Est-ce à dire que tout va bien ?
Non, ça ne veut pas dire qu’il faut rester les bras croisés et que tout va bien. Le risque est modéré. Dans notre classification toxicologique, on parle de risque modéré. Le danger est là. Il faut voir les mesures correctives possibles pour infléchir cette tendance, parce que si c’est modéré ça va évoluer vers l’état dangereux. A travers les résultats du projet, nous allons proposer des mesures correctives. L’objectif du workshop qui a regroupé des acteurs de terrain, est de capitaliser un certain nombre de mesures à proposer aux décideurs pour assurer la sécurité alimentaire et la durabilité des ressources.
Quelles sont déjà ces mesures attendues pour atténuer les risques sanitaires ?
Nous pensons qu’il faut intensivement agir sur le conseil agricole. Aujourd’hui, on met dans les mains des producteurs des produits dangereux. Mais, ce ne sont pas que les pesticides qui sont dangereux. Nous sommes tous les jours confrontés à des produits dangereux. Nous allons acheter à la pharmacie des produits qui sont aussi toxiques que les pesticides pour se soigner. Quand on vous dit de prendre deux comprimés de Paracétamol et que vous vous amusez à prendre 10, vous allez crever. C’est la même chose que les pesticides. Ce sont des produits dangereux au même titre que les autres produits dangereux. Nous avons des produits radioactifs auxquels nous sommes exposés, comme ces lampes qui nous illuminent, les Gsm. Ces produits qu’on met dans les mains des personnes qui ne savent ni lire, ni écrire devraient être mieux utilisés. C’est le devoir de l’Etat et des organismes qui s’occupent du conseil agricole de mieux les sensibiliser. Il n’y a pas que l’Etat. Il y a les décideurs locaux, les Osc. Nous devons travailler de façon intégrée pour apprendre aux producteurs les bonnes pratiques en vue de préserver nos ressources.
Et quelles sont ces pratiques à décourager ?
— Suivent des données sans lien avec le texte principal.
(** [HistoryViewer.on_render], on a console of the given size. *)
Definition HistoryViewer_on_render (self : nat)
    (console_width console_height : Z) : R unit :=
  EventHandler_on_render self;;
  let log_width := console_width - 6 in
  let log_height := console_height - 6 in
  new_console log_width log_height;;
  emit (DrawFrame LogConsole 0 0 log_width log_height "" true None None);;
  emit (PrintBoxCentered LogConsole 0 0 log_width 1 "┤Message history├");;
  all_messages ← rgets messages;
  h ← render_object self;
  match h with
  | HistoryViewer _ cursor =>
      emit (RenderMessages LogConsole 1 1 (log_width - 2) (log_height - 2)
              (py_slice_to all_messages (cursor + 1)));;
      emit (Blit LogConsole Screen 3 3)
  | _ => rraise AttributeError
  end.

(** [self.on_render(console)], resolved on the class of [self]. *)
Definition on_render (self : nat) (console_width console_height : Z)
  : R unit :=
  h ← render_object self;
  match h with
  | InventoryEventHandler | InventoryActivateHandler
  | InventoryDropHandler => InventoryEventHandler_on_render self
  | HistoryViewer _ _ =>
      HistoryViewer_on_render self console_width console_height
  | _ => EventHandler_on_render self
  end.

(** The lines [print_items] prints. *)
Fixpoint item_lines (x y i : Z) (items : list Item) : list Draw :=
  match items with
  | [] => []
  | item :: rest =>
      Print Screen (x + 1) (y + i + 1) (ItemLine (97 + i) (item_name item))
        :: item_lines x y (i + 1) rest
  end.

End RenderModel.

(** ** Handler objects across an event *)

Section Frames.
Context `{Types}.

(** Same class, and for a history viewer the same snapshot. *)
Definition same_class (h0 h1 : Handler) : Prop :=
  match h0, h1 with
  | HistoryViewer n _, HistoryViewer m _ => n = m
  | _, _ => h0 = h1
  end.

(** From [w] to [w'] every handler object is still there with its class,
    only the object at [self] may differ, and an active handler that
    pointed to an object still does. *)
Definition handlers_kept (self : nat) (w w' : World) : Prop :=
  (forall (i : nat) (h0 : Handler),
     handlers w !! i = Some h0 ->
     exists h1 : Handler,
       handlers w' !! i = Some h1 /\ same_class h0 h1 /\
       (i <> self -> h1 = h0)) /\
  (is_Some (handlers w !! event_handler w) ->
   is_Some (handlers w' !! event_handler w')).

End Frames.

(** More of the concrete world.  In the cursed one the scroll cannot be
    dropped, waiting is impossible without a reason, picking up fails
    with another error and no item has an action.  Then names and a
    position for the menu. *)
Module DemoMore.

Definition is_scroll (item : string) : bool :=
  bool_decide (item = "scroll"%string).

Definition cursed_perform (act : @Action Demo.types) (w : @World Demo.types)
  : @World Demo.types * Outcome unit :=
  match act with
  | DropItem _ item =>
      if is_scroll item
      then (w, Raised (Impossible ["The scroll is cursed."%string]))
      else (w, Returned tt)
  | PickupAction _ => (w, Raised (OtherError "KeyError"))
  | WaitAction _ => (w, Raised (Impossible []))
  | _ => (w, Returned tt)
  end.
(** C1 (amended).  Let the short inventory hold at least one closed
    position, the oldest being [sp] (of non-zero price), let the step of
    the long inventory report a fill, and let the short side's own active
    order, if any, not be filled by the same step.  Then [Broker.step]
    appends the filled long position [lp] and pops it again, so the long
    side's closed positions are as before; it removes [sp], so the short
    side's count drops by 1; and it returns
    [((sp.price - lp.price) / sp.price) / reward_scale], the reference
    price of the removal being the price of the popped long position. *)
Theorem C1_netting :
  forall (BROKER_FEE : Q) (b : Broker.t) (long1 : PositionI.t)
         (sp : Order.t) (rest : list Order.t)
         (bid ask bv sv : Q) (st : Z),
    PositionI.side (Broker.short_inventory b) = "short"%string ->
    PositionI.positions (Broker.short_inventory b) = sp :: rest ->
    ~ Order.price sp == 0 ->
    ~ BROKER_FEE == 0 ->
    PositionI.step (Broker.long_inventory b) bid ask bv sv st
    = Ok (long1, true) ->
    (forall so : Order.t,
        PositionI.order (Broker.short_inventory b) = Some so ->
        Order.is_filled (PositionI.execute so bid ask bv sv) = false) ->
    exists (b' : Broker.t) (r : Q) (lo lp : Order.t),
      Broker.step BROKER_FEE b bid ask bv sv st = Ok (b', r) /\
      PositionI.order (Broker.long_inventory b) = Some lo /\
      Order.price lp = Order.price lo /\
      PositionI.positions long1
      = PositionI.positions (Broker.long_inventory b) ++ [lp] /\
      PositionI.positions (Broker.long_inventory b')
      = PositionI.positions (Broker.long_inventory b) /\
      PositionI.positions (Broker.short_inventory b') = rest /\
      Broker.long_inventory_count b' = Broker.long_inventory_count b /\
      Broker.short_inventory_count b'
      = (Broker.short_inventory_count b - 1)%Z /\
      PositionI.realized_pnl (Broker.short_inventory b')
      = PositionI.realized_pnl (Broker.short_inventory b)
        + (Order.price sp - Order.price lp) / Order.price sp /\
      r == (Order.price sp - Order.price lp) / Order.price sp
           / Broker.reward_scale BROKER_FEE.
Proof.
  intros fee [long short] long1 sp rest bid ask bv sv st
    Hside Hsp Hprice Hfee Hstep Hshort.
  simpl in *.
  destruct (step_inversion _ _ _ _ _ _ _ _ Hstep)
    as [[F _] | [_ (lo & avg & Hlo & Hfill & ->)]]; [discriminate |].
  set (lp := Order.set_average_exectution_price
               (PositionI.execute lo bid ask bv sv) avg) in *.
  assert (Hlp : Order.price lp = Order.price lo).
  { destruct (execute_shape lo bid ask bv sv) as [(_ & _ & H & _) _].
    exact H. }
  assert (Hscale : ~ Broker.reward_scale fee == 0).
  { unfold Broker.reward_scale. intros H. apply Hfee.
    setoid_replace fee with (fee * 2 / 2) by field. rewrite H. field. }
  unfold Broker.step. cbn [Broker.long_inventory Broker.short_inventory].
  rewrite Hstep. cbn [bind].
  unfold Broker.short_inventory_count, PositionI.position_count.
  cbn [Broker.long_inventory Broker.short_inventory]. rewrite Hsp.
  change (0 <? Z.of_nat (length (sp :: rest)))%Z with true. cbv iota.
  rewrite (pop_position_app (booked long lp avg)
             (PositionI.positions long) lp eq_refl).
  cbn [bind Broker.long_inventory Broker.short_inventory].
  rewrite (remove_position_cons short (Order.price lp) sp rest Hsp).
  rewrite (remove_position_pnl short (Order.price lp) sp Hprice).
  cbn [bind Broker.long_inventory Broker.short_inventory].
  match goal with
  | |- context [PositionI.step ?s bid ask bv sv st] =>
      assert (Hs : PositionI.step s bid ask bv sv st
                   = Ok (PositionI.set_order s
                           (match PositionI.order short with
                            | Some so =>
                                Some (PositionI.execute so bid ask bv sv)
                            | None => None
                            end), false))
  end.
  { destruct (PositionI.order short) as [so |] eqn:Hso.
    - apply step_not_filled; [reflexivity | now apply Hshort].
    - rewrite step_none by reflexivity. reflexivity. }
  rewrite Hs. cbn [bind Broker.long_inventory Broker.short_inventory].
  rewrite (py_div_ok _ _ Hscale). cbn [bind].
  eexists _, _, lo, lp. split; [reflexivity |].
  cbn [Broker.long_inventory Broker.short_inventory].
  unfold Broker.long_inventory_count, Broker.short_inventory_count,
    PositionI.position_count.
  cbn [Broker.long_inventory Broker.short_inventory PositionI.positions
       PositionI.set_order PositionI.realized_pnl booked].
  rewrite Hside. unfold spec_position_pnl. cbn [String.eqb Ascii.eqb Bool.eqb].
  repeat split; try reflexivity; try assumption.
  - cbn [length]. lia.
  - field. split; assumption.
Qed.
(** X16.  [main] returns 0 or 1; it returns 0 exactly when the arguments
    parse and either help was asked for or [validateArguments] accepts
    them.  When it returns 1 nothing is written to [std::cout], and when
    something is written to [std::cout] nothing is written to
    [std::cerr]. *)
Theorem main_exit_status (programName : string) (argv : list string) :
  let out := main_cpp.main stod put_double ctor_what programName argv in
  (main_cpp.exit_status out = 0%Z \/ main_cpp.exit_status out = 1%Z)
  /\ (main_cpp.exit_status out = 0%Z
      <-> exists args,
            main_cpp.parseArguments stod argv = inr args
            /\ (main_cpp.help args = true
                \/ main_cpp.validateArguments args = inr tt))
  /\ (main_cpp.exit_status out = 1%Z -> main_cpp.cout out = EmptyString)
  /\ (main_cpp.cout out <> EmptyString -> main_cpp.cerr out = EmptyString).
Proof.
  intros out; subst out. rewrite main_unfolded.
  destruct (main_cpp.parseArguments stod argv) as [e | args].
  - simpl. repeat split; auto; try discriminate.
    + intros (args & H & _); discriminate.
    + intros H; contradiction.
  - destruct (main_cpp.help args) eqn:Hh.
    + simpl. repeat split; auto; try discriminate.
      * intros _. exists args; auto.
      * intros H; contradiction.
    + destruct (main_cpp.validateArguments args) as [e | []] eqn:Hv.
      * simpl. repeat split; auto; try discriminate.
        -- intros (args' & [= <-] & [H | H]); congruence.
        -- intros H; contradiction.
      * simpl. repeat split; auto; try discriminate.
        intros _. exists args; auto.
Qed.

(** X17.  [--spot] and [--strike] are required: if [main] returns 0 then
    either help was asked for or both flags occur among the arguments
    (their defaults, 0.0, do not pass [validateArguments]). *)
Theorem spot_and_strike_required (programName : string) (argv : list string) :
  main_cpp.exit_status
    (main_cpp.main stod put_double ctor_what programName argv) = 0%Z ->
  (exists args,
     main_cpp.parseArguments stod argv = inr args
     /\ main_cpp.help args = true)
  \/ (In "--spot"%string argv /\ In "--strike"%string argv).
Proof.
  rewrite main_unfolded. unfold main_cpp.parseArguments.
  destruct (main_cpp.parseArguments_from stod argv
              main_cpp.CliArguments_default) as [e | args] eqn:Hp;
    [discriminate |].
  destruct (main_cpp.help args) eqn:Hh; [left; exists args; auto |].
  destruct (main_cpp.validateArguments args) as [e | []] eqn:Hv;
    [discriminate |].
  intros _.
  right. apply validateArguments_ok in Hv.
  destruct Hv as (_ & HS & HK & _).
  split.
  - destruct (in_dec string_dec "--spot"%string argv) as [Hin | Hn];
      [exact Hin |].
    rewrite (parse_keeps_spot stod _ _ _ Hp Hn) in HS. simpl in HS. lra.
  - destruct (in_dec string_dec "--strike"%string argv) as [Hin | Hn];
      [exact Hin |].
    rewrite (parse_keeps_strike stod _ _ _ Hp Hn) in HK. simpl in HK. lra.
Qed.

(** X18.  When the arguments parse, help is not asked for, the model is
    "black_scholes", spot and strike are positive and vol and maturity
    non-negative, [main] returns 0, writes nothing to [std::cerr] and
    writes to [std::cout] the report of [price] on the option and market
    data built from the arguments: after [validateArguments] neither
    constructor throws. *)
Theorem main_prints_price (programName : string) (argv : list string)
  (args : main_cpp.CliArguments) :
  main_cpp.parseArguments stod argv = inr args ->
  main_cpp.help args = false ->
  main_cpp.model args = "black_scholes"%string ->
  0 < main_cpp.spot args -> 0 < main_cpp.strike args ->
  0 <= main_cpp.vol args -> 0 <= main_cpp.maturity args ->
  main_cpp.main stod put_double ctor_what programName argv
  = main_cpp.mkOutcome 0
      (main_cpp.printResult put_double
         (BlackScholesModel.price
            (mkOption (main_cpp.optionType args) (main_cpp.strike args)
               (main_cpp.maturity args))
            (mkMarketData (main_cpp.spot args) (main_cpp.rate args)
               (main_cpp.vol args)))
         args) EmptyString.
Proof.
  intros Hp Hh Hm HS HK Hs HT.
  rewrite main_unfolded, Hp, Hh.
  assert (Hv : main_cpp.validateArguments args = inr tt)
    by (apply validateArguments_ok; auto).
  rewrite Hv. reflexivity.
Qed.

(** X19.  With [--spot] and [--strike] alone the other members keep their
    defaults (call, rate 0, vol 0, maturity 0), so the at-expiration regime
    is taken and the price reported is max(spot - strike, 0). *)
Theorem spot_and_strike_alone (programName s k : string) (S K : R) :
  stod s = Some S -> stod k = Some K -> 0 < S -> 0 < K ->
  main_cpp.main stod put_double ctor_what programName
    ["--spot"; s; "--strike"; k]%string
  = main_cpp.mkOutcome 0
      (main_cpp.printResult put_double
         (mkPricingResult (Rmax (S - K) 0) 0 0 0 0 0)
         (main_cpp.mkCliArguments "black_scholes" Call S K 0 0 0 false))
      EmptyString.
Proof.
  intros Hs Hk HS HK.
  rewrite main_unfolded. unfold main_cpp.parseArguments; simpl.
  unfold main_cpp.parseDouble. rewrite Hs, Hk. simpl.
  assert (Hv : main_cpp.validateArguments
                 (main_cpp.set_strike K
                    (main_cpp.set_spot S main_cpp.CliArguments_default))
               = inr tt)
    by (apply validateArguments_ok; simpl; repeat split; auto; lra).
  rewrite Hv.
  rewrite price_at_expiration by reflexivity. reflexivity.
Qed.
Dans les pratiques culturales, il y a beaucoup de choses. Les gens ne respectent pas la règlementation. Il y a des lois qui disent qu’il faut des distances entre les retenues d’eau et les champs pour protéger les écosystèmes aquatiques. Les gens ne les respectent pas. Il y en a qui vont faire des champs juste sur les berges des retenues d’eau. Ce sont des actes à décourager. Entre autres pratiques, il y a le non-respect des doses. Les services de vulgarisation proposent des doses qu’on retrouve dans les fiches techniques de ces produits chimiques. Mais les producteurs ne respectent pas les doses parce qu’ils sont pressés et qu’ils ont leurs propres perceptions. Il faut les amener à respecter les doses, non pas par effet gendarme mais en les amenant à comprendre. C’est notre démarche à travers ce projet. Avec eux, nous avons mené des expérimentations sur le terrain et ils ont observé les effets. C’est la vulgarisation de ces données et ces actions qui vont permettre de changer de comportements et de réduire les risques.